------ RAW DATA ------

(** * cb-event-forwarder: the network output sink ([pkg/outputs/net_output.go])

    A shallow embedding of [NetOutput] and its methods, followed by the
    properties of the output delivery subsystem that concern the network
    sink: drop policy, connection specification parsing, the reconnection
    state machine, framing and the dry-run flag.

    Conventions of the embedding:
    - a Go [string] is a [string] of bytes; [int64] is a [Z] with the
      two's-complement wrap-around written out ([Int64.wrap]);
    - [time.Time] is a [Z] count of nanoseconds elapsed since the zero
      [time.Time], so that the zero value of the struct field is [0];
    - the transport ([net.Dial], [Conn.Write], [Conn.Close]) and the clock are
      outside the program: their answers come from an environment [Env], and
      every call the program makes to them, every log line and the start of
      the background goroutine are recorded in a trace of [Event]s; a
      reconnect check reads the clock twice, before and after its dial, and
      the environment has a reading for each;
    - a Go run-time panic (index out of range, nil dereference) is an outcome
      of its own, distinct from a returned [error];
    - each method body is run sequentially; the embedded [sync.RWMutex] only
      serialises whole method bodies and is not represented. *)

From Stdlib Require Import ZArith String Ascii List Bool Lia.
Import ListNotations.

Local Open Scope Z_scope.

(** ** Go's [strings] package, as far as [Initialize] uses it *)

Module GoStrings.

Definition len (s : string) : nat := String.length s.

(** [strings.HasPrefix(s, prefix)]. *)
Definition HasPrefix (s prefix : string) : bool := String.prefix prefix s.

(** [strings.Index(s, sep)]: position of the first occurrence of [sep] in
    [s]; Go's [-1] is [None]. *)
Fixpoint Index (s sep : string) : option nat :=
  if String.prefix sep s then Some 0%nat
  else match s with
       | EmptyString => None
       | String _ s' => option_map S (Index s' sep)
       end.

(** The loop of [genSplit]: at most [fuel] cuts, the remainder is the last
    element. The slices [s[:m]] and [s[m+len(sep):]] are [substring]s. *)
Fixpoint genSplit (fuel : nat) (s sep : string) : list string :=
  match fuel with
  | O => [s]
  | S k =>
      match Index s sep with
      | None => [s]
      | Some m =>
          substring 0 m s
            :: genSplit k (substring (m + len sep) (len s - (m + len sep)) s) sep
      end
  end.

(** [strings.SplitN(s, sep, n)] for a non-empty separator and [n >= 0]:
    [n == 0] gives no element; otherwise [n] is capped at [len(s)+1] and at
    most [n-1] cuts are made. *)
Definition SplitN (s sep : string) (n : nat) : list string :=
  match n with
  | O => []
  | S _ => genSplit (Nat.min n (len s + 1) - 1) s sep
  end.

End GoStrings.

(** ** [int64] arithmetic *)

Module Int64.

Definition min_int : Z := - 2 ^ 63.
Definition max_int : Z := 2 ^ 63 - 1.

Definition in_range (z : Z) : Prop := min_int <= z <= max_int.

Definition wrap (z : Z) : Z := (z + 2 ^ 63) mod 2 ^ 64 - 2 ^ 63.

Definition add (x y : Z) : Z := wrap (x + y).
Definition sub (x y : Z) : Z := wrap (x - y).

End Int64.

(** ** [time] *)

Definition Time := Z.
Definition Duration := Z.

Definition Nanosecond : Duration := 1.
Definition Second : Duration := 1000000000 * Nanosecond.

Definition Time_Add (t : Time) (d : Duration) : Time := t + d.

(** [t.After(u)]. *)
Definition Time_After (t u : Time) : bool := u <? t.

(** ** Data model *)

(** Modelled from the spec: the [Configuration] struct of [pkg/config] is not
    part of the sources at hand; the sink reads its [DryRun] flag only (spec
    section 6, "Dry-run mode"). *)
Record Configuration := { DryRun : bool }.

(** A [net.Conn] value held by the sink: the descriptor the dialer returned
    and whether [Close] has been called on it. *)
Record Conn := { fd : nat; closed : bool }.

Inductive error :=
| NetError (msg : string)
    (* an error value produced by the [net] package *)
| ConnectError (netConn : string) (cause : error)
    (* [fmt.Errorf("Error connecting to '%s': %s", netConn, err)] *)
| SocketNotOpen.
    (* [errors.New("Output socket not open")] *)

Record NetOutput := {
  netConn : string;
  remoteHostname : string;
  protocolName : string;
  outputSocket : option Conn;        (* [None] is the nil interface value *)
  addNewline : bool;
  connectTime : Time;
  reconnectTime : Time;
  connected : bool;
  droppedEventCount : Z;             (* int64 *)
  droppedEventSinceConnection : Z;   (* int64 *)
  Config : option Configuration      (* [None] is the nil pointer *)
}.

Record NetStatistics := {
  LastOpenTime : Time;
  Protocol : string;
  RemoteHostname : string;
  DroppedEventCount : Z;
  Connected : bool
}.

(** [&NetOutput{Config: cfg}]: every other field has its zero value. *)
Definition NewNetOutputfromConfig (cfg : option Configuration) : NetOutput :=
  {| netConn := ""; remoteHostname := ""; protocolName := "";
     outputSocket := None; addNewline := false;
     connectTime := 0; reconnectTime := 0; connected := false;
     droppedEventCount := 0; droppedEventSinceConnection := 0;
     Config := cfg |}.

(** Field assignments. *)

Definition set_netConn (v : string) (o : NetOutput) : NetOutput :=
  {| netConn := v; remoteHostname := remoteHostname o;
     protocolName := protocolName o; outputSocket := outputSocket o;
     addNewline := addNewline o; connectTime := connectTime o;
     reconnectTime := reconnectTime o; connected := connected o;
     droppedEventCount := droppedEventCount o;
     droppedEventSinceConnection := droppedEventSinceConnection o;
     Config := Config o |}.

Definition set_remoteHostname (v : string) (o : NetOutput) : NetOutput :=
  {| netConn := netConn o; remoteHostname := v;
     protocolName := protocolName o; outputSocket := outputSocket o;
     addNewline := addNewline o; connectTime := connectTime o;
     reconnectTime := reconnectTime o; connected := connected o;
     droppedEventCount := droppedEventCount o;
     droppedEventSinceConnection := droppedEventSinceConnection o;
     Config := Config o |}.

------

TRY IT:
Within the listing above, copy each line that has the string "sink".

WRITTEN ANSWER:
(** * cb-event-forwarder: the network output sink ([pkg/outputs/net_output.go])
    sink: drop policy, connection specification parsing, the reconnection
    part of the sources at hand; the sink reads its [DryRun] flag only (spec
(** A [net.Conn] value held by the sink: the descriptor the dialer returned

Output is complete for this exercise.